# EXERCISE
Take the data that follows and return it exactly.

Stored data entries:

(** X10. A file renamed and renamed back: on an open view that shows
    one event for the file's path and none for the other path, when
    the file decodes at both renames, both paths lie within the
    directory of a configured local source and the widget accepts the
    event the handler hands it at each rename, the view shows one
    event for the second path after the first rename, and again one
    event for the first path and none for the other after the second. *)
Theorem rename_there_and_back (app1 app2 : App MetadataCache) fa fb this
    dataa datab directorya colora directoryb colorb :
  path fa ≠ path fb →
  shown (path fa) this = 1 →
  shown (path fb) this = 0 →
  getEventInputFromFile (metadataCache app1) fb = Some datab →
  getEventInputFromFile (metadataCache app2) fa = Some dataa →
  LocalCalendarSource directorya colora ∈ calendarSources (settings this) →
  withinDirectory directorya (path fa) = true →
  LocalCalendarSource directoryb colorb ∈ calendarSources (settings this) →
  withinDirectory directoryb (path fb) = true →
  (∀ source,
     List.find (isLocalFor (path fb)) (calendarSources (settings this))
     = Some source →
     accepts (newEvent app1 source datab) = true) →
  (∀ source,
     List.find (isLocalFor (path fa)) (calendarSources (settings this))
     = Some source →
     accepts (newEvent app2 source dataa) = true) →
  shown (path fb) (onRename app1 (IsFile fb) (path fa) this) = 1
  ∧ shown (path fa)
      (onRename app2 (IsFile fa) (path fb)
         (onRename app1 (IsFile fb) (path fa) this)) = 1
  ∧ shown (path fb)
      (onRename app2 (IsFile fa) (path fb)
         (onRename app1 (IsFile fb) (path fa) this)) = 0.
Proof.
  intros Hne Ha Hb Hdb Hda Hina Hdira Hinb Hdirb Haccb Hacca.
  destruct (find_local_source _ _ _ _ Hina Hdira) as (sourcea & Hfa & _ & _).
  destruct (find_local_source _ _ _ _ Hinb Hdirb) as (sourceb & Hfb & _ & _).
  specialize (Haccb sourceb Hfb). specialize (Hacca sourcea Hfa).
  assert (is_Some (calendar this)) as Hopen.
  { unfold shown in Ha. by destruct (calendar this). }
  set (there := onRename app1 (IsFile fb) (path fa) this).
  assert (∀ p, shown p there =
               if decide (p = path fa) then pred (shown p this)
               else if decide (p = path fb) then S (pred (shown p this))
               else shown p this) as Hthere.
  { intros p. by apply shown_onRename_through with sourceb datab. }
  assert (settings there = settings this
          ∧ (calendar there = None ↔ calendar this = None)) as [Hs Hc].
  { destruct (notify_keeps getEventInputFromFile accepts app1
                (VaultRename (IsFile fb) (path fa)) this) as (H1 & _ & H2).
    split; [exact H1|exact H2]. }
  assert (is_Some (calendar there)) as Hopen'.
  { destruct (calendar there) eqn:E; [eauto|].
    rewrite (proj1 Hc eq_refl) in Hopen. by destruct Hopen. }
  assert (∀ p, shown p (onRename app2 (IsFile fa) (path fb) there) =
               if decide (p = path fb) then pred (shown p there)
               else if decide (p = path fa) then S (pred (shown p there))
               else shown p there) as Hback.
  { intros p. apply shown_onRename_through with sourcea dataa; try done.
    by rewrite Hs. }
  rewrite !Hback, !Hthere.
  repeat case_decide; try congruence; lia.
Qed.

# ANSWER SECTION
(** X10. A file renamed and renamed back: on an open view that shows
    one event for the file's path and none for the other path, when
    the file decodes at both renames, both paths lie within the
    directory of a configured local source and the widget accepts the
    event the handler hands it at each rename, the view shows one
    event for the second path after the first rename, and again one
    event for the first path and none for the other after the second. *)
Theorem rename_there_and_back (app1 app2 : App MetadataCache) fa fb this
    dataa datab directorya colora directoryb colorb :
  path fa ≠ path fb →
  shown (path fa) this = 1 →
  shown (path fb) this = 0 →
  getEventInputFromFile (metadataCache app1) fb = Some datab →
  getEventInputFromFile (metadataCache app2) fa = Some dataa →
  LocalCalendarSource directorya colora ∈ calendarSources (settings this) →
  withinDirectory directorya (path fa) = true →
  LocalCalendarSource directoryb colorb ∈ calendarSources (settings this) →
  withinDirectory directoryb (path fb) = true →
  (∀ source,
     List.find (isLocalFor (path fb)) (calendarSources (settings this))
     = Some source →
     accepts (newEvent app1 source datab) = true) →
  (∀ source,
     List.find (isLocalFor (path fa)) (calendarSources (settings this))
     = Some source →
     accepts (newEvent app2 source dataa) = true) →
  shown (path fb) (onRename app1 (IsFile fb) (path fa) this) = 1
  ∧ shown (path fa)
      (onRename app2 (IsFile fa) (path fb)
         (onRename app1 (IsFile fb) (path fa) this)) = 1
  ∧ shown (path fb)
      (onRename app2 (IsFile fa) (path fb)
         (onRename app1 (IsFile fb) (path fa) this)) = 0.
Proof.
  intros Hne Ha Hb Hdb Hda Hina Hdira Hinb Hdirb Haccb Hacca.
  destruct (find_local_source _ _ _ _ Hina Hdira) as (sourcea & Hfa & _ & _).
  destruct (find_local_source _ _ _ _ Hinb Hdirb) as (sourceb & Hfb & _ & _).
  specialize (Haccb sourceb Hfb). specialize (Hacca sourcea Hfa).
  assert (is_Some (calendar this)) as Hopen.
  { unfold shown in Ha. by destruct (calendar this). }
  set (there := onRename app1 (IsFile fb) (path fa) this).
  assert (∀ p, shown p there =
               if decide (p = path fa) then pred (shown p this)
               else if decide (p = path fb) then S (pred (shown p this))
               else shown p this) as Hthere.
  { intros p. by apply shown_onRename_through with sourceb datab. }
  assert (settings there = settings this
          ∧ (calendar there = None ↔ calendar this = None)) as [Hs Hc].
  { destruct (notify_keeps getEventInputFromFile accepts app1
                (VaultRename (IsFile fb) (path fa)) this) as (H1 & _ & H2).
    split; [exact H1|exact H2]. }
  assert (is_Some (calendar there)) as Hopen'.
  { destruct (calendar there) eqn:E; [eauto|].
    rewrite (proj1 Hc eq_refl) in Hopen. by destruct Hopen. }
  assert (∀ p, shown p (onRename app2 (IsFile fa) (path fb) there) =
               if decide (p = path fb) then pred (shown p there)
               else if decide (p = path fa) then S (pred (shown p there))
               else shown p there) as Hback.
  { intros p. apply shown_onRename_through with sourcea dataa; try done.
    by rewrite Hs. }
  rewrite !Hback, !Hthere.
  repeat case_decide; try congruence; lia.
Qed.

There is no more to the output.